Tidak ada gunanya mengetahuinya, lagipula kau tidak menghebohkan sekolah dengan
kehadiranmu.” Jawabku mengalihkan perhatianku kembali dengan minumanku.
“Apa
kau yakin?” dia masih bertanya, aku melihatnya sedang tersenyum dan mengangkat
sebelah alisnya. Aku mengerutkan kening heran dan memasang muka tak mengerti.
“Kau
masih saja sama. Lihat sekelilingmu.” Perintahnya.
Aku
spontan melihat sekeliling dan betapa terkejutnya aku dengan semua orang atau
lebih tepatnya perempuan yang ada di kantin sekolah sedang memperhatikanku. Oh
tidak, mereka memperhatikan Varsa. Aku melihat ke arah Varsa yang tersenyum,
tiba – tiba aku mendengar jeritan kecil dan samar – samar suara yang memuji
senyuman Varsa.
“Kau
sudah sadar dari dunia kesendirianmu?” aku mengangguk.
“Bagaimana
bisa?” aku bertanya heran dan masih terkejut.
“Karena
aku memiliki wajah tampan.” Jawabnya percaya diri.
“Oh
ya ampuunn. Kau sangat percaya diri.” Kataku menggeleng terkejut dengan
perkataannya.
“Tentu
saja aku percaya diri, ini kenyataan. Aku memang benar – benar memiliki wajah
yang tampan.” Aku berdecak mendangarnya.
“Terserah
apa katamu.” Kataku dan kembali dengan minumanku.
“Hei,”
dia menggenggam wajahku, “Aku disini untuk membantumu keluar dari
kesendirianmu, aku akan menemanimu, dan kau tidak akan pernah sendiri lagi.”
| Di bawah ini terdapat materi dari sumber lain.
(** ** What inheriting gives *)

(** The heap afterwards: the new prototype is the last object; its [constructor] is
    enumerable in the old version only. *)
Definition linked (old : bool) (h : heap) (c s p : loc) (co : object) : heap :=
  <[c := set_own (prop "prototype") (Obj (length h)) (set_own (prop "super_") (Obj s) co)]> h ++
  [Object CObject (Some p) [] [(js "constructor", (Obj c, old))]].

Section inherits_laws.
Context `{Realm} (h : heap) (c s p : loc) (co so : object) (ps : list loc).
Hypothesis (Hc : h !! c = Some co) (Hfc : o_class co = CFunction) (Hs : h !! s = Some so) (Hfs : o_class so = CFunction).
Hypothesis (Hne : c <> s) (Hp : get_own so (prop "prototype") = Some (Obj p)) (Hps : chain h p ps) (Hcps : c ∉ ps).

Let co1 := set_own (prop "super_") (Obj s) co.
Let co2 := set_own (prop "prototype") (Obj (length h)) co1.

Lemma super_set : putM (Obj c) (prop "super_") (Obj s) h = (<[c := co1]> h, Ret tt).
Proof. by apply putM_object; [|rewrite Hfc]. Qed.

Lemma super_prototype : getM (Obj s) (prop "prototype") (<[c := co1]> h) = (<[c := co1]> h, Ret (Obj p)).
Proof. apply (getM_own _ s so); [by rewrite heap_set_ne|done]. Qed.

Lemma prototype_set o : putM (Obj c) (prop "prototype") (Obj (length h)) (<[c := co1]> h ++ [o]) = (<[c := co2]> h ++ [o], Ret tt).
Proof.
  assert (c < length h)%nat as Hlt by (by eapply lookup_lt_Some).
  rewrite (putM_object _ c co1); [..|by cbn; rewrite Hfc].
  - by rewrite heap_set_old, heap_set_twice by (by rewrite heap_set_length).
  - rewrite heap_old by (by rewrite heap_set_length). by apply (heap_set_eq h c co1 co).
Qed.

Lemma inherits_run (old : bool) : (if old then inherits_shim else inherits) (Obj c) (Obj s) h = (linked old h c s p co, Ret tt).
Proof.
  assert (c < length h)%nat as Hlt by (by eapply lookup_lt_Some).
  assert (length (<[c := co1]> h) = length h) as Hlen by apply heap_set_length.
  destruct old; unfold inherits_shim, inherits; rewrite (bind_ran _ _ _ _ _ super_set), (bind_ran _ _ _ _ _ super_prototype).
  - set (o := Object CObject (Some p) [] []).
    rewrite (bind_ran _ _ _ (<[c := co1]> h ++ [o]) (Obj (length h))) by (unfold alloc; by rewrite Hlen).
    rewrite (bind_ran _ _ _ _ _ (prototype_set o)).
    rewrite (bind_ran _ _ _ (<[c := co2]> h ++ [o]) (Obj (length h))).
    + rewrite (putM_object _ (length h) o); [|rewrite <- (heap_set_length h c co2); apply heap_new|done].
      unfold linked. rewrite <- (heap_set_length h c co2) at 1. by rewrite heap_set_new.
    + apply (getM_own _ c co2).
      * rewrite heap_old by (by rewrite heap_set_length). by apply (heap_set_eq h c co2 co).
      * unfold co2. rewrite get_set_own, bool_decide_eq_true_2; [done..|]. by cbn; rewrite Hfc.
  - rewrite (bind_ran _ _ _ (<[c := co1]> h ++ [Object CObject (Some p) [] [(js "constructor", (Obj c, false))]]) (Obj (length h)))
      by (unfold object_create, alloc; by rewrite Hlen).
    apply prototype_set.
Qed.

(** *** The heap afterwards *)
Section after.
Context (old : bool) (made : list object).

Let h' : heap := linked old h c s p co ++ made.
Let po := Object CObject (Some p) [] [(js "constructor", (Obj c, old))].

Lemma linked_ctor : h' !! c = Some co2.
Proof.
  apply heap_grown. unfold linked. rewrite heap_old by (rewrite heap_set_length; by eapply lookup_lt_Some). by apply (heap_set_eq h c co2 co).
Qed.

Lemma linked_new : h' !! length h = Some po.
Proof. apply heap_grown. pose proof (heap_new (<[c := co2]> h) po) as E. by rewrite heap_set_length in E. Qed.

Lemma linked_old x : (x < length h)%nat -> x <> c -> h' !! x = h !! x.
Proof.
  intros Hx Hxc. destruct (h !! x) as [o|] eqn:Ho; [|by apply lookup_ge_None in Ho; lia]. apply heap_grown. unfold linked.
  rewrite heap_old by (by rewrite heap_set_length). by rewrite heap_set_ne.
Qed.

Lemma linked_chain x : x ∈ ps -> h' !! x = h !! x.
Proof.
  intros Hx. pose proof (chain_in_heap h p ps Hps) as Hin. rewrite Forall_forall in Hin. apply linked_old; [by apply Hin|by intros ->].
Qed.

Lemma linked_reads : get h' (Obj c) (prop "super_") = Ret (Obj s) /\ get h' (Obj c) (prop "prototype") = Ret (Obj (length h)) /\
  get h' (Obj s) (prop "prototype") = Ret (Obj p).
Proof.
  split_and!; [apply (get_own_ret h' c co2); [apply linked_ctor|]; unfold co2, co1; rewrite !get_set_own by (cbn; by rewrite Hfc)..|];
    [by rewrite bool_decide_eq_false_2, bool_decide_eq_true_2|by rewrite bool_decide_eq_true_2|].
  apply (get_own_ret h' s so); [|done]. rewrite linked_old; [done|by eapply lookup_lt_Some|done].
Qed.

(** An object made with the new prototype *)
Context (x : loc) (o : object) (Hx : h' !! x = Some o) (Hxp : o_proto o = Some (length h)).

Lemma instance_chain : chain h' x (x :: length h :: ps).
Proof. eapply chain_next; [done..|]. eapply chain_next; [apply linked_new|done|]. eapply chain_other; [|done]. apply linked_chain. Qed.

Lemma instance_get k : get_own o k = None -> get h' (Obj x) k = (if bool_decide (k = prop "constructor") then Ret (Obj c) else get h (Obj p) k).
Proof.
  intros Hk. rewrite (get_chain h' x _ k instance_chain), (chain_prop_cons _ _ _ _ _ Hx), Hk, (chain_prop_cons _ _ _ _ _ linked_new).
  rewrite (chain_prop_other h h' ps k linked_chain), (get_chain h p ps k Hps).
  case_bool_decide as Ek; [by subst k|]. replace (get_own po k) with (@None value); [done|].
  destruct k as [i|m]; [done|]. unfold po, get_own, assoc. cbn [o_class o_props List.find fst].
  rewrite bool_decide_eq_false_2; [done|]. intros E. apply Ek. by rewrite <- E.
Qed.

Lemma instance_loop : ordinary (o_class o) = true -> get_own o (prop "constructor") = None ->
  prop "constructor" ∈ for_in (length h') h' x [] <-> old = true.
Proof.
  intros Hord Hk. assert (exists m, length h' = S (S m)) as [m ->].
  { unfold h', linked. rewrite !length_app, heap_set_length. cbn. pose proof (lookup_lt_Some _ _ _ Hc). exists (length h + length made - 1)%nat. lia. }
  rewrite (for_in_next _ _ _ _ _ _ Hx Hxp), (for_in_next _ _ _ _ p _ linked_new eq_refl), !elem_of_app.
  cbn [app].
  assert (prop "constructor" ∉ all_own o) as Hseen by (rewrite all_own_spec, Hk; by intros []).
  split.
  - intros [Hi|[Hi|Hi]].
    + destruct Hseen. apply own_keys_own. apply list_elem_of_In, filter_In in Hi as [Hi _]. by apply list_elem_of_In.
    + apply list_elem_of_In, filter_In in Hi as [Hi _]. revert Hi. unfold po. case old; [done|]. intros [].
    + exfalso. revert Hi. apply for_in_seen. apply elem_of_app. right. apply all_own_spec. by eexists.
  - intros Eold. right. left. apply list_elem_of_In, filter_In. split; [|by rewrite bool_decide_eq_false_2 by done].
    apply list_elem_of_In. unfold po. rewrite Eold. by left.
Qed.
End after.
End inherits_laws.

(** Inheriting, in both versions.  An object made afterwards with the prototype
    of the constructor is an instance of it and of the constructor it inherits from; what it
    does not have itself it finds where the objects of the other constructor find it, but
    [constructor], which is the constructor itself and shows up in a loop over the keys
    only in the old version. *)
Theorem inherits_links (R : Realm) (old : bool) (h : heap) (c s p : loc) (co so : object) (ps : list loc)
    (Hc : h !! c = Some co) (Hfc : o_class co = CFunction) (Hs : h !! s = Some so) (Hfs : o_class so = CFunction) (Hne : c <> s)
    (Hp : get_own so (prop "prototype") = Some (Obj p)) (Hps : chain h p ps) (Hcps : c ∉ ps) :
  exists h', (if old then inherits_shim else inherits) (Obj c) (Obj s) h = (h', Ret tt) /\
    get h' (Obj c) (prop "super_") = Ret (Obj s) /\ get h' (Obj c) (prop "prototype") = Ret (Obj (length h)) /\
    forall made x o (h2 : heap := h' ++ made), h2 !! x = Some o -> o_proto o = Some (length h) -> ordinary (o_class o) = true ->
      instance_of h2 (Obj x) (Obj c) = Ret true /\ instance_of h2 (Obj x) (Obj s) = Ret true /\
      forall k, get_own o k = None ->
        get h2 (Obj x) k = (if bool_decide (k = prop "constructor") then Ret (Obj c) else get h (Obj p) k) /\
        (k = prop "constructor" -> k ∈ for_in (length h2) h2 x [] <-> old = true).
Proof.
  exists (linked old h c s p co). split; [by eapply inherits_run|]. pose proof (linked_reads h c s p co so Hc Hfc Hs Hne Hp old []) as Hr.
  rewrite app_nil_r in Hr. destruct Hr as (E1 & E2 & _).
  split_and!; [done..|]. intros made x o h2 Hx Hxp Hord. destruct (linked_reads h c s p co so Hc Hfc Hs Hne Hp old made) as (_ & E2' & E3').
  assert (chain h2 x (x :: length h :: ps)) as Hcx by (by eapply instance_chain). split_and!.
  - rewrite (instance_of_chain _ x _ c _ (length h) Hcx (linked_ctor h c s p co Hc old made)); [|done..]. by rewrite bool_decide_eq_true_2 by left.
  - rewrite (instance_of_chain _ x _ s so p Hcx); [..|done|done].
    + cbn [tail]. rewrite bool_decide_eq_true_2; [done|]. right. inversion Hps; by left.
    + rewrite <- Hs. eapply linked_old; [done..|by eapply lookup_lt_Some|done].
  - intros k Hk. split; [by eapply instance_get|]. intros ->. by eapply instance_loop.
Qed.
Ucapnya dengan mata hijaunya memandang ke dalam mata hitamku dan bersungguh –
sungguh.
Aku
menatap mata hijaunya yang bahkan mengalahkan hijaunya rumput di taman sekolah.
Aku terpaku dengan matanya dengan bulu mata lentik melengkapi keindahannya. Aku
begitu terhanyut dengan matanya hingga melupakan perkataannya.
“Rain,
jangan memandangiku seperti itu. Bicaralah.” Aku tersadar.
“Aku
tidak mengerti dengan ucapanmu.” Kataku jujur.
“Baiklah.
Aku mengerti, kau terlalu mengagumi mataku hingga melupakan perkataanku.”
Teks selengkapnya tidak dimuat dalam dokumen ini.